**BRIEF**. Below is some data. Retype exactly the lines starting at the one with "apply Hzero. lia." and ending at the one with "Lemma timing_facts (pixels".

**GIVEN DATA**.
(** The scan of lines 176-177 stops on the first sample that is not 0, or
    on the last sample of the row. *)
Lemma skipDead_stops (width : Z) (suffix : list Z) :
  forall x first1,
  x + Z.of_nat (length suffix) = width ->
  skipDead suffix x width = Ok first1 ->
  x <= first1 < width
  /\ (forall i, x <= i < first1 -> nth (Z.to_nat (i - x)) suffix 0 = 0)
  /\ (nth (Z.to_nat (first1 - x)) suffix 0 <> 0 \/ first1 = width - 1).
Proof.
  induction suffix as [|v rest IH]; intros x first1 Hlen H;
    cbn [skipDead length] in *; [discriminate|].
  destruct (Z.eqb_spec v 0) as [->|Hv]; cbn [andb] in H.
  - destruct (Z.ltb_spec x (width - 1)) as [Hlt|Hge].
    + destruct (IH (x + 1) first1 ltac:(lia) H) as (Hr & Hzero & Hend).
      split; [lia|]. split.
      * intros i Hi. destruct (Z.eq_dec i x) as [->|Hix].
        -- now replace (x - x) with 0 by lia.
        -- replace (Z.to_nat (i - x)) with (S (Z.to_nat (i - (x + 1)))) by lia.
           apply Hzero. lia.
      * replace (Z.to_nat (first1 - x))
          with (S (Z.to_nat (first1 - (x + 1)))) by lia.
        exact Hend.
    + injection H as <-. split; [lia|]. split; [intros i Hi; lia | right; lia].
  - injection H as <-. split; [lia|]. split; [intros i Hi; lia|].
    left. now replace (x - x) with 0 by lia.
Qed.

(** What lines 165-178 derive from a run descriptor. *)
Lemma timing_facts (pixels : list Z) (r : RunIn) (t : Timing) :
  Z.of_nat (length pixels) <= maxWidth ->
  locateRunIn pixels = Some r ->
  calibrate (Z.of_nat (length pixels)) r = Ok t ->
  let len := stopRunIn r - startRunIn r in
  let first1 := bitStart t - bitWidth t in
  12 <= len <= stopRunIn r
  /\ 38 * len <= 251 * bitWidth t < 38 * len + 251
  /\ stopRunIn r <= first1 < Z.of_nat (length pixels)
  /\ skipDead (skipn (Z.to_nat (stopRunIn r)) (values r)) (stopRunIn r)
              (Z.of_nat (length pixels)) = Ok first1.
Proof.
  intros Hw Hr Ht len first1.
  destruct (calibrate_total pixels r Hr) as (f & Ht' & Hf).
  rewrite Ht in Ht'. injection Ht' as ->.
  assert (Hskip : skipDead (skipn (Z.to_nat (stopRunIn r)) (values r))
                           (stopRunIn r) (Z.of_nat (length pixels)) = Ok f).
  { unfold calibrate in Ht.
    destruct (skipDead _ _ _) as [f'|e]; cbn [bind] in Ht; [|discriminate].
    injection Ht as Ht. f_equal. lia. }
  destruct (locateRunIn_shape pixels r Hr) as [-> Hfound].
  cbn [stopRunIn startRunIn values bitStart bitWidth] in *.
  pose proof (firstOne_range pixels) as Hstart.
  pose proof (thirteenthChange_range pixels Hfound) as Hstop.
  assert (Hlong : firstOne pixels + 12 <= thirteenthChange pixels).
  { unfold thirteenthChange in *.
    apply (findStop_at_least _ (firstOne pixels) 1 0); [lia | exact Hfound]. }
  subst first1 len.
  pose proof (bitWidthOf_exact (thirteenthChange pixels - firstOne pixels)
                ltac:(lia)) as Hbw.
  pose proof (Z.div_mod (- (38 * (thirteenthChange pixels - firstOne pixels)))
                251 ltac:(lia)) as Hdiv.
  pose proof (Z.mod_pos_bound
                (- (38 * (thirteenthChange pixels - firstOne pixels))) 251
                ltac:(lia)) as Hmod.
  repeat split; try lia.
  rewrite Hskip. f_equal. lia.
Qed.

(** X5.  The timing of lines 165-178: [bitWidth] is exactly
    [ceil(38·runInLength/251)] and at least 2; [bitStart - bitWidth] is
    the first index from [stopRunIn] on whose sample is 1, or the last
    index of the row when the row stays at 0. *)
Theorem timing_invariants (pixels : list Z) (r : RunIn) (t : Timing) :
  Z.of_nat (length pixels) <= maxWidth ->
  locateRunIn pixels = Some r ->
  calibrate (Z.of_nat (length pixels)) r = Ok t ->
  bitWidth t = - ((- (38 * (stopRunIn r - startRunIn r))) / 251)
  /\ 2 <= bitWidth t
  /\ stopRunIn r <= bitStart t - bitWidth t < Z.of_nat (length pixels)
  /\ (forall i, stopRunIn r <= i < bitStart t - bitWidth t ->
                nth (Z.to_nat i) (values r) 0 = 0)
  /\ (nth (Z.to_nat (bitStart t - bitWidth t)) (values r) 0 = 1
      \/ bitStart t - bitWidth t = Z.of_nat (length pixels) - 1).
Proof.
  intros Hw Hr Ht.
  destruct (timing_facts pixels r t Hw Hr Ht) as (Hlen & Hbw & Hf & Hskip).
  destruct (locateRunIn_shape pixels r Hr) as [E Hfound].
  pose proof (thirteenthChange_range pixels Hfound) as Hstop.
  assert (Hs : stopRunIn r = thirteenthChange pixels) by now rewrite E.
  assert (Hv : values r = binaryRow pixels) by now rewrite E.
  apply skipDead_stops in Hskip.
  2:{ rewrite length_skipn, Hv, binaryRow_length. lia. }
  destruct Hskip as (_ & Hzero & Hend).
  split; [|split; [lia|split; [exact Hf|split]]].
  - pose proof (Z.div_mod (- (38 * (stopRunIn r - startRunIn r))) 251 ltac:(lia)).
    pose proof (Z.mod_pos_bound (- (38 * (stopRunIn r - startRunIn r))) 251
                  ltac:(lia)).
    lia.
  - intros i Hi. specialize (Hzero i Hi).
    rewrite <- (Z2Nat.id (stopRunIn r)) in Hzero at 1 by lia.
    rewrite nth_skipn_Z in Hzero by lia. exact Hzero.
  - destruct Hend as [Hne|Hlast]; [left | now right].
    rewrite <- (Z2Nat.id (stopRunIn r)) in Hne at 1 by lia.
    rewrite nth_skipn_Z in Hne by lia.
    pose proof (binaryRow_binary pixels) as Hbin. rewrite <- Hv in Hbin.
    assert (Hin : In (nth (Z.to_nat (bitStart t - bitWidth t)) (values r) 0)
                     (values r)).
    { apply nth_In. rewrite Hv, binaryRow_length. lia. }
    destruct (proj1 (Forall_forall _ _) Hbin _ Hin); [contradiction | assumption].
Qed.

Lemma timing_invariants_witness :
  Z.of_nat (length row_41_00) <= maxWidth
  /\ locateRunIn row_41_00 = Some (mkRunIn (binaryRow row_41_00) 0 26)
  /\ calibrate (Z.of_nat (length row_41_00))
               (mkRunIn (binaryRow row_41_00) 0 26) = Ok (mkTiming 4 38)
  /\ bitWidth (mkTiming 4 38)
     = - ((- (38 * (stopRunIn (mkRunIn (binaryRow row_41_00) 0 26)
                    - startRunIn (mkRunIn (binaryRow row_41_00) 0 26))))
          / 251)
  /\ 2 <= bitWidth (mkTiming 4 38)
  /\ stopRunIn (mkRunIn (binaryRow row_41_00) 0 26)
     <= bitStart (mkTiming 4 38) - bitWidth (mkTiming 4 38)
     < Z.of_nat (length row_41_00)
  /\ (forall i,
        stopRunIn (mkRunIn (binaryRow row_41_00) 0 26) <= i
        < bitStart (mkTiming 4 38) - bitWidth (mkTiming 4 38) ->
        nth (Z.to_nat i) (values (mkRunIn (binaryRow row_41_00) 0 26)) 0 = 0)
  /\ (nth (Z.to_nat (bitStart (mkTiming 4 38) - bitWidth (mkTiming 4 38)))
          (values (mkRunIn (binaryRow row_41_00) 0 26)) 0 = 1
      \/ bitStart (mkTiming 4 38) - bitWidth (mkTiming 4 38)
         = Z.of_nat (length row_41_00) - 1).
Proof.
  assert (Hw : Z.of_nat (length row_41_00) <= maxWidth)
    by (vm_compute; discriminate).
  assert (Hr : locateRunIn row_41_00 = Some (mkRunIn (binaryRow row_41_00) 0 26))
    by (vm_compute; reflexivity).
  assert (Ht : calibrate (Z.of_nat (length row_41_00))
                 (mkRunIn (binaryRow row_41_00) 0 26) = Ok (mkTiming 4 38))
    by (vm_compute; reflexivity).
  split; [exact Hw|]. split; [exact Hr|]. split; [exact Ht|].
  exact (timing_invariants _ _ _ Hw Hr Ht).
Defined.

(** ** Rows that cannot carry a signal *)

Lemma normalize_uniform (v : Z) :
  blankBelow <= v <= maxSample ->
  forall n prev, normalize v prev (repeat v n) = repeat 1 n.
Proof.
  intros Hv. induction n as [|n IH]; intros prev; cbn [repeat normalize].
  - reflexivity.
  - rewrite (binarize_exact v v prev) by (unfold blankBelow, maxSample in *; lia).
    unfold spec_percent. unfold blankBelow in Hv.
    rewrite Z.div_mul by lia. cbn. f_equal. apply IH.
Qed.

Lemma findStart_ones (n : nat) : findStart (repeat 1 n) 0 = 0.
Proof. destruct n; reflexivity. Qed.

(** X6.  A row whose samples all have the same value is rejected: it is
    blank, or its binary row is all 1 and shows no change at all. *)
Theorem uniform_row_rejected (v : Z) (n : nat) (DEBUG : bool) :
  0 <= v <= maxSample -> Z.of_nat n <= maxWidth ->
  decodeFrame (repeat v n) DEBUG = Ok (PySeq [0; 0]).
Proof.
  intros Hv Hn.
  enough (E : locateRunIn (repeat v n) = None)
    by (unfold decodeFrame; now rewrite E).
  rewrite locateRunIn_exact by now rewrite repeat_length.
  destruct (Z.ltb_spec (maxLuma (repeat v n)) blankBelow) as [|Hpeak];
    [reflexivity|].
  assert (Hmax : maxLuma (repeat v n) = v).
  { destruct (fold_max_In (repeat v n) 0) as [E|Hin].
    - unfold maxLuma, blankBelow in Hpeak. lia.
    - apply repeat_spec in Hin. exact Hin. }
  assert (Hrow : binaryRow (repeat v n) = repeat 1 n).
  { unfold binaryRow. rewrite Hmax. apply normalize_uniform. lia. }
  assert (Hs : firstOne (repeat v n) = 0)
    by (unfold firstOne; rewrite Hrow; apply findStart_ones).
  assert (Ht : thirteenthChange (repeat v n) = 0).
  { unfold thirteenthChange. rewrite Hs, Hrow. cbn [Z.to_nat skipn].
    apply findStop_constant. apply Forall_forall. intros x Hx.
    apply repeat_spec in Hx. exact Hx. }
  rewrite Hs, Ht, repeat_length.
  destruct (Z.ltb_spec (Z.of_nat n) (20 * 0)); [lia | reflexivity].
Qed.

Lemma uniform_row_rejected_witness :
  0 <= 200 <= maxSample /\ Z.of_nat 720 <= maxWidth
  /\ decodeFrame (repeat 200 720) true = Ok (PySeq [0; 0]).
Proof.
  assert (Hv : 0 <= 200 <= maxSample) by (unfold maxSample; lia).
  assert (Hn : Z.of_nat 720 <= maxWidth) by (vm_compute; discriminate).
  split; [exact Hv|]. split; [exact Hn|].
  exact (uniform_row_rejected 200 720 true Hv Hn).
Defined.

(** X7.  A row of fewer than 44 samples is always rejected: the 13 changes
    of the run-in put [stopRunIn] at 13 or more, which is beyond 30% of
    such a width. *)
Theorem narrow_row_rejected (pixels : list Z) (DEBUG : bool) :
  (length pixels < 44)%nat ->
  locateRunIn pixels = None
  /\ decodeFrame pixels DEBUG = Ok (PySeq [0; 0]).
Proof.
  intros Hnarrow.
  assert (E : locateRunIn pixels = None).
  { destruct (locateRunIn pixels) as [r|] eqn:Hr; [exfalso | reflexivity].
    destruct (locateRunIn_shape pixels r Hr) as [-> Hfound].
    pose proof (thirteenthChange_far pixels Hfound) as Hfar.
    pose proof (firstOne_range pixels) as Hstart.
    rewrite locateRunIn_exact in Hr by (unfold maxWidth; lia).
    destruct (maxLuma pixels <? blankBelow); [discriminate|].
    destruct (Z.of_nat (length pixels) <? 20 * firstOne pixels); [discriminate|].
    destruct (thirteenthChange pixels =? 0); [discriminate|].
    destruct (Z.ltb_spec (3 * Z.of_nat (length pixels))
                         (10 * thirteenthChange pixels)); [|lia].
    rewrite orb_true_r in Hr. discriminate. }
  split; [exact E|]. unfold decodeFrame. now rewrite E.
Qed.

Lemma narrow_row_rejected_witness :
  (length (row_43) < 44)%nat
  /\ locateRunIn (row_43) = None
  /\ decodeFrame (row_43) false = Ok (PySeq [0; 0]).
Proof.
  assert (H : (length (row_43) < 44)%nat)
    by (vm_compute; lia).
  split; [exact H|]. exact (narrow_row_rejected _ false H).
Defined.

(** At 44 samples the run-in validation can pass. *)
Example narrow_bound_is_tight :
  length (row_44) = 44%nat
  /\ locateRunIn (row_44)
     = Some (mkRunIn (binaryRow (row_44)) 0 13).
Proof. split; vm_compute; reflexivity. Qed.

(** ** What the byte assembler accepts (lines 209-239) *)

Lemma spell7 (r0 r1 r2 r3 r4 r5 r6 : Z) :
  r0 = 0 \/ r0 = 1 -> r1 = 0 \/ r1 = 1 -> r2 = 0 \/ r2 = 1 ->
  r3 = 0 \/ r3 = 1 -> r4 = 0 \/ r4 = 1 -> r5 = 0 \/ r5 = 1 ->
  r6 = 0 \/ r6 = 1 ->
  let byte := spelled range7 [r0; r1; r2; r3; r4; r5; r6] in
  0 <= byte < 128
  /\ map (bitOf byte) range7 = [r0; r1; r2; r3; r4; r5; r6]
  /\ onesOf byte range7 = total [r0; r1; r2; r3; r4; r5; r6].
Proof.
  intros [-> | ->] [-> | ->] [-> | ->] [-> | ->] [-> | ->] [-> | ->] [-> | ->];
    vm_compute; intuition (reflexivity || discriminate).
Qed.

**THE ANSWER**.
           apply Hzero. lia.
      * replace (Z.to_nat (first1 - x))
          with (S (Z.to_nat (first1 - (x + 1)))) by lia.
        exact Hend.
    + injection H as <-. split; [lia|]. split; [intros i Hi; lia | right; lia].
  - injection H as <-. split; [lia|]. split; [intros i Hi; lia|].
    left. now replace (x - x) with 0 by lia.
Qed.

(** What lines 165-178 derive from a run descriptor. *)
Lemma timing_facts (pixels : list Z) (r : RunIn) (t : Timing) :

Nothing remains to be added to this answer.